Acknowledging the significance and advantages of tailoring interventions, food and healthcare services to the specific needs of communities, it is recognised that a one-size-fits-all approach is unlikely to be effective in this population, given the diverse needs and lived experiences of individuals accessing these services. Given the small sample size and the motivated nature of participants, findings may be subject to participant, social desirability and content bias, which should be taken into account when interpreting results. However, the interview guide was based on a previous review of the literature and survey results to design relevant questions. Future research will explore the perspectives of people accessing services aiming to identify insights for development and redesign of services, identifying barriers and solutions for consideration in future service interventions.
Conclusion
People experiencing disadvantage face significant challenges in accessing nutritionally adequate diets and appropriate health services, leading to disparities in diet-related health outcomes.

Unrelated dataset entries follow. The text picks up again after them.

Lemma X26_sortData_numeric_order_witness :
  let data : list record :=
    [ {[ "id" := VNum (of_Z 1); "amount" := VNum (Fin 25.98) ]};
      {[ "id" := VNum (of_Z 2); "amount" := VNum (Fin 9.5) ]};
      {[ "id" := VNum (of_Z 3); "amount" := VNum (Fin 18.99) ]} ] in
  Forall (numeric_at "amount") data
  /\ exists out,
       sortData data "amount" "desc" = Ok out
       /\ out = [ {[ "id" := VNum (of_Z 1); "amount" := VNum (Fin 25.98) ]};
                  {[ "id" := VNum (of_Z 3); "amount" := VNum (Fin 18.99) ]};
                  {[ "id" := VNum (of_Z 2); "amount" := VNum (Fin 9.5) ]} ].
Proof.
  intros data.
  assert (Hnum : Forall (numeric_at "amount") data).
  { repeat (constructor; [eexists; vm_compute; reflexivity |]). constructor. }
  split; [exact Hnum |].
  destruct (X26_sortData_numeric_order data "amount" "desc" Hnum) as (out & Hout & _).
  exists out. split; [exact Hout |].
  assert (Hc : sortData data "amount" "desc"
               = Ok [ {[ "id" := VNum (of_Z 1); "amount" := VNum (Fin 25.98) ]};
                      {[ "id" := VNum (of_Z 3); "amount" := VNum (Fin 18.99) ]};
                      {[ "id" := VNum (of_Z 2); "amount" := VNum (Fin 9.5) ]} ])
    by (vm_compute; reflexivity).
  rewrite Hc in Hout. injection Hout as <-. reflexivity.
Defined.

(** ** Creating clients and users *)

(** X27 (handleFormSubmit of clients.js and users.js, creation path, with
    generateId).  With the hidden id field empty the client form and the
    user form append exactly one record; on safe integer ids (below 2^53
    in magnitude) it carries an id greater than every stored one, and
    the stored records stay as they are.  A new user takes the time
    stamp of the clock as creation date. *)
Theorem X27_client_user_create (ls : storage) (ids : list Z) :
  Forall (fun i => safe_integer i = true) ids ->
  (forall f : Clients.form,
     Clients.entityId f = "" ->
     integer_ids (getData_or_empty "clients" ls) ids ->
     exists (n : Z) (r : record),
       getData_or_empty "clients" (Clients.handleFormSubmit f ls)
       = (getData_or_empty "clients" ls ++ [r])%list
       /\ r !! "id" = Some (VNum (of_Z n))
       /\ (forall i, In i ids -> i < n)
       /\ r !! "name" = Some (VStr (Clients.name f)))
  /\ (forall (f : Users.form) (now : string),
        Users.entityId f = "" ->
        integer_ids (getData_or_empty "users" ls) ids ->
        exists (n : Z) (r : record) (ls' : storage),
          Users.handleFormSubmit f now ls = Ok ls'
          /\ getData_or_empty "users" ls' = (getData_or_empty "users" ls ++ [r])%list
          /\ r !! "id" = Some (VNum (of_Z n))
          /\ (forall i, In i ids -> i < n)
          /\ r !! "createdAt" = Some (VStr now)).
Proof.
  intros _.
  split.
  - intros f Hid Hids.
    destruct (generateId_of_integers _ ids Hids) as (n & Hn & _ & _ & Hlt).
    exists n. eexists. split; [| split; [| split; [exact Hlt |]]].
    + unfold Clients.handleFormSubmit. rewrite Hid. cbn [ToBoolean].
      rewrite getData_setData, map_app, loaded_roundtrip. reflexivity.
    + rewrite JSON_roundtrip_lookup. unfold Clients.clientData.
      rewrite Hid. cbn [ToBoolean]. rewrite lookup_insert_eq.
      unfold generateId. rewrite Hn. reflexivity.
    + unfold Clients.clientData. stored_lookup.
  - intros f now Hid Hids.
    destruct (generateId_of_integers _ ids Hids) as (n & Hn & _ & _ & Hlt).
    assert (Hdata : Users.userData f now ls
                    = Ok ({[ "id" := VNum (generateId "users" ls);
                             "name" := VStr (Users.name f);
                             "email" := VStr (Users.email f);
                             "role" := VStr (Users.role f);
                             "status" := VStr (Users.status f);
                             "phone" := VStr (Users.phone f);
                             "createdAt" := VStr now ]} : record)).
    { unfold Users.userData. rewrite Hid. reflexivity. }
    exists n. eexists. eexists.
    split; [| split; [| split; [| split; [exact Hlt |]]]].
    + unfold Users.handleFormSubmit. rewrite Hdata, Hid. cbn [bind ToBoolean].
      reflexivity.
    + rewrite getData_setData, map_app, loaded_roundtrip. reflexivity.
    + rewrite JSON_roundtrip_lookup, lookup_insert_eq.
      unfold generateId. rewrite Hn. reflexivity.
    + stored_lookup.
Qed.

Lemma X27_client_user_create_witness :
  let ls : storage :=
    {[ "clients" := [ ({[ "id" := JNum 1; "name" := JStr "Marie Martin" ]} : stored);
                      ({[ "id" := JNum 5; "name" := JStr "Sophie Petit" ]} : stored) ] ]} in
  let f := {| Clients.entityId := ""; Clients.name := "Paul";
              Clients.email := "paul@email.com"; Clients.phone := "";
              Clients.type := "Particulier"; Clients.city := "Paris";
              Clients.orders := "0"; Clients.address := "" |} in
  exists (n : Z) (r : record),
    getData_or_empty "clients" (Clients.handleFormSubmit f ls)
    = (getData_or_empty "clients" ls ++ [r])%list
    /\ r !! "id" = Some (VNum (of_Z n)) /\ 1 < n /\ 5 < n.
Proof.
  intros ls f.
  destruct (X27_client_user_create ls [1; 5]) as (Hc & _); [repeat constructor |].
  destruct (Hc f eq_refl) as (n & r & Hdata & Hid & Hlt & _).
  - constructor; [vm_compute; reflexivity |].
    constructor; [vm_compute; reflexivity | constructor].
  - exists n, r. split; [exact Hdata |]. split; [exact Hid |].
    split; apply Hlt; cbn; tauto.
Defined.

(** ** The products export *)

Lemma product_written_missing (r : record) (k : string) :
  product_written r -> ~ In k product_keys -> field r k = VUndef.
Proof.
  intros Hw Hk. unfold field. destruct (r !! k) as [v |] eqn:Hr; [| reflexivity].
  exfalso. apply Hk, Hw. rewrite Hr. eauto.
Qed.

Lemma cell_integer (r : record) (header : string) (z : Z) :
  r !! Csv.remove_spaces (toLowerCase header) = Some (VNum (of_Z z)) ->
  ToBoolean (field r header) = false -> Z.abs z < 2 ^ 53 ->
  Csv.cell r header = Ok (quoted (if z =? 0 then "" else Z_toString z)).
Proof.
  intros Hk Hh Hb. unfold Csv.cell.
  rewrite (integer_field r _ z Hk).
  unfold or_else at 2. rewrite ToBoolean_integer.
  destruct (Z.eqb_spec z 0) as [-> | Hne]; cbn [negb].
  - unfold or_else. rewrite Hh. reflexivity.
  - unfold or_else. rewrite ToBoolean_integer.
    destruct (Z.eqb_spec z 0); [contradiction |]. cbn [negb Csv.String_of].
    rewrite Number_toString_of_Z by exact Hb. reflexivity.
Qed.

Lemma Products_export_row (r : record) (i s : Z) :
  product_written r ->
  r !! "id" = Some (VNum (of_Z i)) -> r !! "stock" = Some (VNum (of_Z s)) ->
  i <> 0 -> Z.abs i < 2 ^ 53 -> Z.abs s < 2 ^ 53 ->
  Csv.Array_map (Csv.cell r) Csv.Products_headers
  = Ok [ quoted (Z_toString i); quoted ""; quoted ""; quoted "";
         quoted (if s =? 0 then "" else Z_toString s); quoted ""; quoted "" ].
Proof.
  intros Hw Hid Hstock Hi Hbi Hbs.
  assert (Hmiss : forall k, ~ In k product_keys -> ToBoolean (field r k) = false).
  { intros k Hk. rewrite (product_written_missing r k Hw Hk). reflexivity. }
  assert (Hcid : Csv.cell r "ID" = Ok (quoted (Z_toString i))).
  { rewrite (cell_integer r "ID" i Hid); [| apply Hmiss; not_a_key | exact Hbi].
    destruct (Z.eqb_spec i 0); [contradiction | reflexivity]. }
  assert (Hcstock : Csv.cell r "Stock"
                    = Ok (quoted (if s =? 0 then "" else Z_toString s))).
  { apply (cell_integer r "Stock" s Hstock); [apply Hmiss; not_a_key | exact Hbs]. }
  assert (Hempty : forall h,
             ~ In (Csv.remove_spaces (toLowerCase h)) product_keys ->
             ~ In h product_keys -> Csv.cell r h = Ok (quoted "")).
  { intros h H1 H2. apply cell_falsy; apply Hmiss; assumption. }
  unfold Csv.Products_headers. cbn [Csv.Array_map]. rewrite Hcid, Hcstock.
  rewrite !Hempty by not_a_key. reflexivity.
Qed.

(** X28 (the export button of products.js, with exportToCSV).  Of the
    seven headers of the products export only ID and Stock name a key
    that a product carries.  For products as the form and the sample data
    write them, with non-zero integer ids and integer stocks below 2^53
    in magnitude, every data
    row holds the id in its first cell and the stock in its fifth; name,
    category, price, supplier and availability are not exported, and a
    stock of 0 is written as the empty cell. *)
Theorem X28_products_export (ls : storage) (rows : list (Z * Z)) :
  Forall2 (fun r row => r !! "id" = Some (VNum (of_Z (fst row)))
                        /\ r !! "stock" = Some (VNum (of_Z (snd row))))
          (getData_or_empty "products" ls) rows ->
  Forall (fun row => fst row <> 0 /\ Z.abs (fst row) < 2 ^ 53
                     /\ Z.abs (snd row) < 2 ^ 53) rows ->
  Forall product_written (getData_or_empty "products" ls) ->
  Csv.Products_exportCsv ls
  = Ok (Csv.join Csv.newline
          (Csv.join "," Csv.Products_headers
           :: map (fun row =>
                     Csv.join ","
                       [ quoted (Z_toString (fst row)); quoted ""; quoted ""; quoted "";
                         quoted (if snd row =? 0 then "" else Z_toString (snd row));
                         quoted ""; quoted "" ])
                  rows)).
Proof.
  unfold Csv.Products_exportCsv, Csv.exportToCSV.
  generalize (getData_or_empty "products" ls). intros data Hrows Hz Hw.
  assert (Hmap :
    Csv.Array_map
      (fun row => let* cells := Csv.Array_map (Csv.cell row) Csv.Products_headers in
                  Ok (Csv.join "," cells)) data
    = Ok (map (fun row =>
                 Csv.join ","
                   [ quoted (Z_toString (fst row)); quoted ""; quoted ""; quoted "";
                     quoted (if snd row =? 0 then "" else Z_toString (snd row));
                     quoted ""; quoted "" ]) rows)).
  { revert Hz Hw. induction Hrows as [| r row data rows [Hid Hst] _ IH]; intros Hz Hw;
      [reflexivity |].
    apply Forall_cons in Hz as [(Hi & Hbi & Hbs) Hz]. apply Forall_cons in Hw as [Hwr Hw].
    cbn [Csv.Array_map map].
    rewrite (Products_export_row r (fst row) (snd row) Hwr Hid Hst Hi Hbi Hbs).
    cbn [bind]. rewrite (IH Hz Hw). reflexivity. }
  rewrite Hmap. reflexivity.
Qed.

Dignity and respect are core values that service providers strive to maintain in their service provision, and they recognise the importance of creating opportunities for social interaction for their clients. Food and sharing meals is part of that interaction. However, service providers acknowledge they cannot fully address the underlying factors contributing to their clients’ health inequities, including limited access to nutritious food and healthcare. Service providers involved in food-related support are in a unique position to identify individual needs and implement holistic preventative health interventions. To achieve this, a trained and sustainable workforce, shared resources and facilities are required. To effectively connect individuals with the necessary supports, it is essential to establish strong community relationships, foster collaborations and enhance coordination between service providers. Future interventions should focus on finding solutions to improving accessibility to high-quality food and health services while prioritising the integration of dignity, respect and social connection as essential components of their design.
Acknowledgements
The authors would like to sincerely thank all the individuals and organisations who participated in this research.
Financial support
All authors declare that there are no financial relationships with any organisations that could appear to have influenced the submitted work.
Conflict of interest
The authors declare that there are no conflicts of interest.
Authorship
All authors V.V., A.C., K.C., A.S.N. and E.B. contributed to conception and design of the research, resolving conflicts, interpretation of findings and editing. VV conducted the majority of interviews with assistance from E.B. and A.C. V.V., E.B. and A.C. undertook the qualitative analysis. V.V. drafted the manuscript. All authors V.V., A.C., K.C., A.S.N. and E.B. assisted in editing the paper and all have critically reviewed its content and have approved the final version submitted for publication. All authors declare that the content has not been published elsewhere.
Ethics of human subject participation
This study was conducted according to the guidelines laid down in the Declaration of Helsinki, and all procedures involving research study participants were approved by the University of Wollongong Human Research Ethics Committee. Written informed consent was obtained from all organisations and subjects/patients.